→ **Task statement**:
Within the records that follow, find every line containing the string "location". Copy those lines.

────────────────────

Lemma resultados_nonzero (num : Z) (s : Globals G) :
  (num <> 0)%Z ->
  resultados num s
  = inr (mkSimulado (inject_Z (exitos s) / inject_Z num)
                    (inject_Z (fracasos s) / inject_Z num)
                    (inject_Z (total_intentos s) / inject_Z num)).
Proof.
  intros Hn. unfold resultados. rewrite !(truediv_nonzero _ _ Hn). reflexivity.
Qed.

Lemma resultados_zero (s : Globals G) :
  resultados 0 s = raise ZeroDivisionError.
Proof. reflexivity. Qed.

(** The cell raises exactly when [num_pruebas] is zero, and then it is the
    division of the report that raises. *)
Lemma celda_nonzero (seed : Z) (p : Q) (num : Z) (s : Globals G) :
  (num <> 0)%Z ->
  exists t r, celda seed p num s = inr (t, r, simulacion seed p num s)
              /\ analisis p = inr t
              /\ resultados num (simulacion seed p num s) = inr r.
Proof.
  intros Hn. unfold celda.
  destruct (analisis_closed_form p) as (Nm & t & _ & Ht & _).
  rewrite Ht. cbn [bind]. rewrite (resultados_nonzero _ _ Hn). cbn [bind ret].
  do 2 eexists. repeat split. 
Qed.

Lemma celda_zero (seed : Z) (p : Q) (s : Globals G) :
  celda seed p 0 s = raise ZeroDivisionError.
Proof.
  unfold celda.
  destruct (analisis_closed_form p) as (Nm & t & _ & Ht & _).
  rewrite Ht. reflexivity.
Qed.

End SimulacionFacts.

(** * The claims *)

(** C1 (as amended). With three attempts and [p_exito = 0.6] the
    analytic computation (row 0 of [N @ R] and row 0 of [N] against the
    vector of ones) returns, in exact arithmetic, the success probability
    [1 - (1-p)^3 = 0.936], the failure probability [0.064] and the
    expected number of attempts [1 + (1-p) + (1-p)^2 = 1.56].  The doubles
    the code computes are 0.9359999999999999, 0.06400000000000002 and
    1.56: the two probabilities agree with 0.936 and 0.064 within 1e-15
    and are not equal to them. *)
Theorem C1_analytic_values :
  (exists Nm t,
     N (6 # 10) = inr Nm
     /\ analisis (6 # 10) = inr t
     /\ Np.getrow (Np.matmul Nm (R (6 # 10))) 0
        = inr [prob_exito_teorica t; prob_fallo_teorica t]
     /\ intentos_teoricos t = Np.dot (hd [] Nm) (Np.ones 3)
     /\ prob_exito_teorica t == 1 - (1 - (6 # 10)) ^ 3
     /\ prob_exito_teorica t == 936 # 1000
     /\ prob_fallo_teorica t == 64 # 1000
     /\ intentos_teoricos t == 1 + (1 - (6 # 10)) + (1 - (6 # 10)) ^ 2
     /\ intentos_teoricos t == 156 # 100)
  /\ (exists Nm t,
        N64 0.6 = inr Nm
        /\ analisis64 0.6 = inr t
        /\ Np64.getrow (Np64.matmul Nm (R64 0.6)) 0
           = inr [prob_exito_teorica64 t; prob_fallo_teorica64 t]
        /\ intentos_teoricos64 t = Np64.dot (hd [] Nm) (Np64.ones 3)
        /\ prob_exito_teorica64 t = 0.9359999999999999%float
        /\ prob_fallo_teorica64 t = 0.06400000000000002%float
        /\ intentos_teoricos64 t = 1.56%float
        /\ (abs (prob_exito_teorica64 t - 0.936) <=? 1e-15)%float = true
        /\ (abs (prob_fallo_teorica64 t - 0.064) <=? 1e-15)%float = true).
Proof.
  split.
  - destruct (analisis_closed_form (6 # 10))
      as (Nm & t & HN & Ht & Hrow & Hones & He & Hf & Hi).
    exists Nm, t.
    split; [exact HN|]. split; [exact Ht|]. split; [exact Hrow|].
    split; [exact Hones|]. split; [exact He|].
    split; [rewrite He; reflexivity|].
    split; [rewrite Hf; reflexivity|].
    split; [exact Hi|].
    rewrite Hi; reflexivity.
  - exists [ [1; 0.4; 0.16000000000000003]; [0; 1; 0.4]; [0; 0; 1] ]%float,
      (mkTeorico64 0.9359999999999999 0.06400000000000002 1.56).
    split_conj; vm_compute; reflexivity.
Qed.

────────────────────

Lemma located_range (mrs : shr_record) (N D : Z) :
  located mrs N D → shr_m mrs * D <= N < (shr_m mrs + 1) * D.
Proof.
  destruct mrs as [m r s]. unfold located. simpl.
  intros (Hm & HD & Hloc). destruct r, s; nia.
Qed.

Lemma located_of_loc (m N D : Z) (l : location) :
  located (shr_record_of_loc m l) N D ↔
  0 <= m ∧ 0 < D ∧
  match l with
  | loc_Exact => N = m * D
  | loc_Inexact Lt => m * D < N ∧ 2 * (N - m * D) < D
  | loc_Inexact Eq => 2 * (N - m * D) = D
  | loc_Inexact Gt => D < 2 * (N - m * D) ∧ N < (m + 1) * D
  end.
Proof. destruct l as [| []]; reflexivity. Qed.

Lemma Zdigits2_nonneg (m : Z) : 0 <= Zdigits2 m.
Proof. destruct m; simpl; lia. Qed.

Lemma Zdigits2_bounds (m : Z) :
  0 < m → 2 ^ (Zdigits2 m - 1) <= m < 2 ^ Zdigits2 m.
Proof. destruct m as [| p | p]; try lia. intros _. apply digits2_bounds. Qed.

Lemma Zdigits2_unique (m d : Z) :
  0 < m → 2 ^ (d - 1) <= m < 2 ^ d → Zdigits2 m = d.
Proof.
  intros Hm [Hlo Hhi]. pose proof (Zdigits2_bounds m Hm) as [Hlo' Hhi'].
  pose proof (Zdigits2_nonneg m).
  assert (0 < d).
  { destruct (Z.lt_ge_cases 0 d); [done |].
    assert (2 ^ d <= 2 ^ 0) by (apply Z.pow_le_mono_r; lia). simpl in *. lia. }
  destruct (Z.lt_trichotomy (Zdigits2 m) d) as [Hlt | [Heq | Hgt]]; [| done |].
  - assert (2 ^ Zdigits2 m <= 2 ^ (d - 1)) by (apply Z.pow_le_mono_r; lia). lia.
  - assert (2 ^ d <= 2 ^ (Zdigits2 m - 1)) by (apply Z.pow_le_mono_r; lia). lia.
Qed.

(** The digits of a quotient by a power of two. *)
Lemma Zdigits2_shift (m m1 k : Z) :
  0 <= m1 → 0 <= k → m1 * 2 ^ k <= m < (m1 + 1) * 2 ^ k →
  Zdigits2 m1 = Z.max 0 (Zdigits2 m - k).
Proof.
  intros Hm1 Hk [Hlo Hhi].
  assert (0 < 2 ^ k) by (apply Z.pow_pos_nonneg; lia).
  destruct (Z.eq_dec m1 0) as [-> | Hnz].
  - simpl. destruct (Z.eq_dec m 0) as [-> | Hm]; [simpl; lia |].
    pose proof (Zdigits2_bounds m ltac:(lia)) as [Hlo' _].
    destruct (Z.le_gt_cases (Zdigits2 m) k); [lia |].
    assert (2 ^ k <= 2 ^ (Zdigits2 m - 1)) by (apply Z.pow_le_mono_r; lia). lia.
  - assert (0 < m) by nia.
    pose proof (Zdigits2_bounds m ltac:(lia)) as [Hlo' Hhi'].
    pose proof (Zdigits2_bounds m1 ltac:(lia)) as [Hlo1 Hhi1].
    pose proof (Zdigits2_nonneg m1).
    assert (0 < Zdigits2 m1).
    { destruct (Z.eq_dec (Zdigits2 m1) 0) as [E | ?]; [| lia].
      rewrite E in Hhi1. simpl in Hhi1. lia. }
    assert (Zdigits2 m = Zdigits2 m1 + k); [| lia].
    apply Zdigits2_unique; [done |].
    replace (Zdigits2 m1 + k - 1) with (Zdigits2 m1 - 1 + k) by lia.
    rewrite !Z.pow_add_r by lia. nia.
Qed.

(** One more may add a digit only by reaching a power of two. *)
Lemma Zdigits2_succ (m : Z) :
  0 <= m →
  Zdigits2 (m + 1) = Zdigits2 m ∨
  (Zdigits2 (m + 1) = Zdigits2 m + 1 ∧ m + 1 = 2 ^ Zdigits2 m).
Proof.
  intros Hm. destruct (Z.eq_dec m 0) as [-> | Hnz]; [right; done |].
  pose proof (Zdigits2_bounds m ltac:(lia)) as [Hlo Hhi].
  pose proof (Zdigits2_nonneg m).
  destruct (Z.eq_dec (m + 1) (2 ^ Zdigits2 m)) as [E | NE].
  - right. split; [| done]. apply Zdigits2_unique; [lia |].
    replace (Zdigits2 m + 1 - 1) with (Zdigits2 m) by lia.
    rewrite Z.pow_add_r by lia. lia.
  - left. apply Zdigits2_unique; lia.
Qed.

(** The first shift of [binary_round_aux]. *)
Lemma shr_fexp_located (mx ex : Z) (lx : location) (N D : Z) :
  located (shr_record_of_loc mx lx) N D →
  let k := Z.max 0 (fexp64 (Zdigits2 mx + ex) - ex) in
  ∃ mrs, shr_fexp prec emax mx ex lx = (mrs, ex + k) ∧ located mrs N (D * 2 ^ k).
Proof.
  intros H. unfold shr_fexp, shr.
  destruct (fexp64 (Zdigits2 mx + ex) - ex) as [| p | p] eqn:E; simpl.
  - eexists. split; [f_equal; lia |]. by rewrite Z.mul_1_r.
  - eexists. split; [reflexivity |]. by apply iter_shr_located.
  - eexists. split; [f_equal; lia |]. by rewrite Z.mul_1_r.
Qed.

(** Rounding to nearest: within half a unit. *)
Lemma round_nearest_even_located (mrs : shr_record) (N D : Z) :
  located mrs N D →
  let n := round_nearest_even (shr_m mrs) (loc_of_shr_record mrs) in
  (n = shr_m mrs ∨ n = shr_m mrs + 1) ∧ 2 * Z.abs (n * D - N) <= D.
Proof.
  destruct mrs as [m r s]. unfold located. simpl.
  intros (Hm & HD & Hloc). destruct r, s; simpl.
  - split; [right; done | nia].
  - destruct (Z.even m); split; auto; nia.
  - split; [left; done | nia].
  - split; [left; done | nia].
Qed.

────────────────────

→ **Output of the exercise**:
Lemma located_of_loc (m N D : Z) (l : location) :
Lemma shr_fexp_located (mx ex : Z) (lx : location) (N D : Z) :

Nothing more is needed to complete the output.